(** * Sound-Explores front end: a shallow embedding of its UI logic

    The development follows the JavaScript sources
      - [src/components/Sounds/SoundList.jsx]   (module [SoundList]),
      - [src/pages/auth/SignUp.jsx], in its two revisions
        (modules [SignUp] and [SignUpSimplified]),
      - [src/hooks/useConnections.js]           (module [Connections]).

    Conventions.
      - A JavaScript string is a sequence of UTF-16 code units.  The model
        covers the code units below 256 (Latin-1), one [ascii] each; both
        [toLowerCase] and the regular-expression class [\s] map that range
        into itself.
      - A finite JavaScript number is the rational value of a double; the
        division and the multiplication of [formatDuration] and of the
        percentage round to the nearest double.  Integers are printed in
        decimal digits, as JavaScript prints them below 1e21.
      - React state is a record; a handler is a function from the state
        before to the state after.
      - Side effects (toasts, console output, HTTP requests, [setError]
        calls, timers) are logged as lists of events.
      - What the browser or the back end decides (which audio event fires
        first, whether a request succeeds) is an explicit argument. *)

From Stdlib Require Import String Ascii List ZArith NArith QArith Qround.
From Stdlib Require Import Lia Bool Arith DecimalString DecimalPos.
From Stdlib Require SpecFloat.
From Equations Require Import Equations.
Import ListNotations.

Close Scope Q_scope.
Open Scope list_scope.
Open Scope string_scope.

(* ===================================================================== *)
(** ** JavaScript primitives                                              *)
(* ===================================================================== *)

Module JS.

(** Code unit of a character. *)
Definition code (c : ascii) : N := N_of_ascii c.

(** [WhiteSpace] and [LineTerminator] code points below 256: TAB, LF, VT,
    FF, CR, SPACE and NO-BREAK SPACE.  This is what [\s] matches and what
    [String.prototype.trim] removes. *)
Definition isWhiteSpace (c : ascii) : bool :=
  let n := code c in
  ((9 <=? n) && (n <=? 13) || (n =? 32) || (n =? 160))%N.

(** [toLowerCase] on one code unit: A-Z, and the Latin-1 capitals
    U+00C0..U+00DE without the multiplication sign U+00D7, move up by 32. *)
Definition toLowerChar (c : ascii) : ascii :=
  let n := code c in
  if ((65 <=? n) && (n <=? 90)
      || (192 <=? n) && (n <=? 222) && negb (n =? 215))%N
  then ascii_of_N (n + 32)
  else c.

Fixpoint toLowerCase (s : string) : string :=
  match s with
  | EmptyString => EmptyString
  | String c s' => String (toLowerChar c) (toLowerCase s')
  end.

(** [s.replace(/\s+/g, "")]: every maximal run of white space is replaced
    by the empty string. *)
Fixpoint replaceWhitespace (s : string) : string :=
  match s with
  | EmptyString => EmptyString
  | String c s' =>
      if isWhiteSpace c then replaceWhitespace s'
      else String c (replaceWhitespace s')
  end.

Fixpoint trimStart (s : string) : string :=
  match s with
  | EmptyString => EmptyString
  | String c s' => if isWhiteSpace c then trimStart s' else s
  end.

Fixpoint trimEnd (s : string) : string :=
  match s with
  | EmptyString => EmptyString
  | String c s' =>
      match trimEnd s' with
      | EmptyString => if isWhiteSpace c then EmptyString
                       else String c EmptyString
      | t => String c t
      end
  end.

Definition trim (s : string) : string := trimEnd (trimStart s).

(** [s.startsWith(p)] and [s.includes(sub)]. *)
Fixpoint startsWith (s p : string) {struct p} : bool :=
  match p, s with
  | EmptyString, _ => true
  | String _ _, EmptyString => false
  | String a p', String b s' => Ascii.eqb a b && startsWith s' p'
  end.

Fixpoint includes (s sub : string) : bool :=
  startsWith s sub ||
  match s with
  | EmptyString => false
  | String _ s' => includes s' sub
  end.

(** [Array.prototype.includes] on an array of strings. *)
Definition arrayIncludes (l : list string) (x : string) : bool :=
  existsb (String.eqb x) l.

(** ToBoolean on a string: only the empty string is falsy. *)
Definition truthyString (s : string) : bool :=
  negb (String.eqb s EmptyString).

(** A property that is a string or absent ([undefined]). *)
Definition truthyOpt (o : option string) : bool :=
  match o with
  | Some s => truthyString s
  | None => false
  end.

(** [o || fallback] for such a property. *)
Definition orElse (o : option string) (fallback : string) : string :=
  match o with
  | Some s => if truthyString s then s else fallback
  | None => fallback
  end.

(** [Number.prototype.toString] on a integer value (below 1e21, where
    JavaScript prints plain decimal digits). *)
Definition intToString (z : Z) : string :=
  NilZero.string_of_int (Z.to_int z).

(** [padString] repeated and cut to [n] code units. *)
Fixpoint fill (fuel n : nat) (padString cur : string) : string :=
  match n with
  | O => EmptyString
  | S n' =>
      match cur with
      | String c cur' => String c (fill fuel n' padString cur')
      | EmptyString =>
          match fuel, padString with
          | S fuel', String c rest => String c (fill fuel' n' padString rest)
          | _, _ => EmptyString
          end
      end
  end.

(** [s.padStart(targetLength, padString)]. *)
Definition padStart (s : string) (targetLength : nat) (padString : string)
  : string :=
  if (targetLength <=? String.length s)%nat then s
  else
    match padString with
    | EmptyString => s
    | _ => let n := (targetLength - String.length s)%nat in
           fill n n padString padString ++ s
    end.

(** Numbers: a finite number is the rational value of a double, next to
    NaN and the two infinities.  The zero has no sign. *)
Inductive number : Type :=
| Finite (q : Q)
| NaN
| Infinity (negative : bool).

(** The finite doubles are the multiples m * 2^E of 2^-1074 with m below
    2^53 and E from 0 to 2045.  [ulpMin] is 1 / Number.MIN_VALUE, the
    number of such units in 1. *)
Definition ulpMin : Z := 2 ^ 1074.

(** The integer nearest to a / b, for b > 0; at a tie the even one. *)
Definition roundHalfEven (a b : Z) : Z :=
  let t := (a / b)%Z in
  match (2 * (a mod b) ?= b)%Z with
  | Lt => t
  | Gt => (t + 1)%Z
  | Eq => if Z.even t then t else (t + 1)%Z
  end.

(** The exponent E of the binade of a / b >= 0: around a / b the doubles
    are 2^E units apart (one unit below 2^-1021, where they are
    subnormal). *)
Definition exponentOf (a b : Z) : Z :=
  Z.max (Z.log2 (a * ulpMin / b) - 52) 0.

(** roundTiesToEven of a / b >= 0, counted in units. *)
Definition roundUnits (a b : Z) : Z :=
  let E := exponentOf a b in
  (roundHalfEven (a * ulpMin) (b * 2 ^ E) * 2 ^ E)%Z.

(** The Number value of a rational: the nearest double, the one with the
    even significand at a tie, and an infinity from 2^1024 on.  This is how
    [/] and [*] round their exact result. *)
Definition roundDouble (q : Q) : number :=
  let u := roundUnits (Z.abs (Qnum q)) (Z.pos (Qden q)) in
  if (2 ^ 1024 * ulpMin <=? u)%Z then Infinity (Qnum q <? 0)%Z
  else Finite ((Z.sgn (Qnum q) * u) # Z.to_pos ulpMin).

(** A rational is (the value of) a double when rounding leaves it as it
    is. *)
Definition isDouble (q : Q) : bool :=
  match roundDouble q with
  | Finite r => Qeq_bool r q
  | _ => false
  end.

(** A number whose value is an integer or not finite, as [Math.floor]
    returns it. *)
Inductive integral : Type :=
| IInt (z : Z)
| INaN
| IInfinity (negative : bool).

Definition floor (x : number) : integral :=
  match x with
  | Finite q => IInt (Qfloor q)
  | NaN => INaN
  | Infinity b => IInfinity b
  end.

◆ Exercise instructions
Retype all of the records so that every line matches the original exactly.

◆ Answer space
(** * Sound-Explores front end: a shallow embedding of its UI logic

    The development follows the JavaScript sources
      - [src/components/Sounds/SoundList.jsx]   (module [SoundList]),
      - [src/pages/auth/SignUp.jsx], in its two revisions
        (modules [SignUp] and [SignUpSimplified]),
      - [src/hooks/useConnections.js]           (module [Connections]).

    Conventions.
      - A JavaScript string is a sequence of UTF-16 code units.  The model
        covers the code units below 256 (Latin-1), one [ascii] each; both
        [toLowerCase] and the regular-expression class [\s] map that range
        into itself.
      - A finite JavaScript number is the rational value of a double; the
        division and the multiplication of [formatDuration] and of the
        percentage round to the nearest double.  Integers are printed in
        decimal digits, as JavaScript prints them below 1e21.
      - React state is a record; a handler is a function from the state
        before to the state after.
      - Side effects (toasts, console output, HTTP requests, [setError]
        calls, timers) are logged as lists of events.
      - What the browser or the back end decides (which audio event fires
        first, whether a request succeeds) is an explicit argument. *)

From Stdlib Require Import String Ascii List ZArith NArith QArith Qround.
From Stdlib Require Import Lia Bool Arith DecimalString DecimalPos.
From Stdlib Require SpecFloat.
From Equations Require Import Equations.
Import ListNotations.

Close Scope Q_scope.
Open Scope list_scope.
Open Scope string_scope.

(* ===================================================================== *)
(** ** JavaScript primitives                                              *)
(* ===================================================================== *)

Module JS.

(** Code unit of a character. *)
Definition code (c : ascii) : N := N_of_ascii c.

(** [WhiteSpace] and [LineTerminator] code points below 256: TAB, LF, VT,
    FF, CR, SPACE and NO-BREAK SPACE.  This is what [\s] matches and what
    [String.prototype.trim] removes. *)
Definition isWhiteSpace (c : ascii) : bool :=
  let n := code c in
  ((9 <=? n) && (n <=? 13) || (n =? 32) || (n =? 160))%N.

(** [toLowerCase] on one code unit: A-Z, and the Latin-1 capitals
    U+00C0..U+00DE without the multiplication sign U+00D7, move up by 32. *)
Definition toLowerChar (c : ascii) : ascii :=
  let n := code c in
  if ((65 <=? n) && (n <=? 90)
      || (192 <=? n) && (n <=? 222) && negb (n =? 215))%N
  then ascii_of_N (n + 32)
  else c.

Fixpoint toLowerCase (s : string) : string :=
  match s with
  | EmptyString => EmptyString
  | String c s' => String (toLowerChar c) (toLowerCase s')
  end.

(** [s.replace(/\s+/g, "")]: every maximal run of white space is replaced
    by the empty string. *)
Fixpoint replaceWhitespace (s : string) : string :=
  match s with
  | EmptyString => EmptyString
  | String c s' =>
      if isWhiteSpace c then replaceWhitespace s'
      else String c (replaceWhitespace s')
  end.

Fixpoint trimStart (s : string) : string :=
  match s with
  | EmptyString => EmptyString
  | String c s' => if isWhiteSpace c then trimStart s' else s
  end.

Fixpoint trimEnd (s : string) : string :=
  match s with
  | EmptyString => EmptyString
  | String c s' =>
      match trimEnd s' with
      | EmptyString => if isWhiteSpace c then EmptyString
                       else String c EmptyString
      | t => String c t
      end
  end.

Definition trim (s : string) : string := trimEnd (trimStart s).

(** [s.startsWith(p)] and [s.includes(sub)]. *)
Fixpoint startsWith (s p : string) {struct p} : bool :=
  match p, s with
  | EmptyString, _ => true
  | String _ _, EmptyString => false
  | String a p', String b s' => Ascii.eqb a b && startsWith s' p'
  end.

Fixpoint includes (s sub : string) : bool :=
  startsWith s sub ||
  match s with
  | EmptyString => false
  | String _ s' => includes s' sub
  end.

(** [Array.prototype.includes] on an array of strings. *)
Definition arrayIncludes (l : list string) (x : string) : bool :=
  existsb (String.eqb x) l.

(** ToBoolean on a string: only the empty string is falsy. *)
Definition truthyString (s : string) : bool :=
  negb (String.eqb s EmptyString).

(** A property that is a string or absent ([undefined]). *)
Definition truthyOpt (o : option string) : bool :=
  match o with
  | Some s => truthyString s
  | None => false
  end.

(** [o || fallback] for such a property. *)
Definition orElse (o : option string) (fallback : string) : string :=
  match o with
  | Some s => if truthyString s then s else fallback
  | None => fallback
  end.

(** [Number.prototype.toString] on a integer value (below 1e21, where
    JavaScript prints plain decimal digits). *)
Definition intToString (z : Z) : string :=
  NilZero.string_of_int (Z.to_int z).

(** [padString] repeated and cut to [n] code units. *)
Fixpoint fill (fuel n : nat) (padString cur : string) : string :=
  match n with
  | O => EmptyString
  | S n' =>
      match cur with
      | String c cur' => String c (fill fuel n' padString cur')
      | EmptyString =>
          match fuel, padString with
          | S fuel', String c rest => String c (fill fuel' n' padString rest)
          | _, _ => EmptyString
          end
      end
  end.

(** [s.padStart(targetLength, padString)]. *)
Definition padStart (s : string) (targetLength : nat) (padString : string)
  : string :=
  if (targetLength <=? String.length s)%nat then s
  else
    match padString with
    | EmptyString => s
    | _ => let n := (targetLength - String.length s)%nat in
           fill n n padString padString ++ s
    end.

(** Numbers: a finite number is the rational value of a double, next to
    NaN and the two infinities.  The zero has no sign. *)
Inductive number : Type :=
| Finite (q : Q)
| NaN
| Infinity (negative : bool).

(** The finite doubles are the multiples m * 2^E of 2^-1074 with m below
    2^53 and E from 0 to 2045.  [ulpMin] is 1 / Number.MIN_VALUE, the
    number of such units in 1. *)
Definition ulpMin : Z := 2 ^ 1074.

(** The integer nearest to a / b, for b > 0; at a tie the even one. *)
Definition roundHalfEven (a b : Z) : Z :=
  let t := (a / b)%Z in
  match (2 * (a mod b) ?= b)%Z with
  | Lt => t
  | Gt => (t + 1)%Z
  | Eq => if Z.even t then t else (t + 1)%Z
  end.

(** The exponent E of the binade of a / b >= 0: around a / b the doubles
    are 2^E units apart (one unit below 2^-1021, where they are
    subnormal). *)
Definition exponentOf (a b : Z) : Z :=
  Z.max (Z.log2 (a * ulpMin / b) - 52) 0.

(** roundTiesToEven of a / b >= 0, counted in units. *)
Definition roundUnits (a b : Z) : Z :=
  let E := exponentOf a b in
  (roundHalfEven (a * ulpMin) (b * 2 ^ E) * 2 ^ E)%Z.

(** The Number value of a rational: the nearest double, the one with the
    even significand at a tie, and an infinity from 2^1024 on.  This is how
    [/] and [*] round their exact result. *)
Definition roundDouble (q : Q) : number :=
  let u := roundUnits (Z.abs (Qnum q)) (Z.pos (Qden q)) in
  if (2 ^ 1024 * ulpMin <=? u)%Z then Infinity (Qnum q <? 0)%Z
  else Finite ((Z.sgn (Qnum q) * u) # Z.to_pos ulpMin).

(** A rational is (the value of) a double when rounding leaves it as it
    is. *)
Definition isDouble (q : Q) : bool :=
  match roundDouble q with
  | Finite r => Qeq_bool r q
  | _ => false
  end.

(** A number whose value is an integer or not finite, as [Math.floor]
    returns it. *)
Inductive integral : Type :=
| IInt (z : Z)
| INaN
| IInfinity (negative : bool).

Definition floor (x : number) : integral :=
  match x with
  | Finite q => IInt (Qfloor q)
  | NaN => INaN
  | Infinity b => IInfinity b
  end.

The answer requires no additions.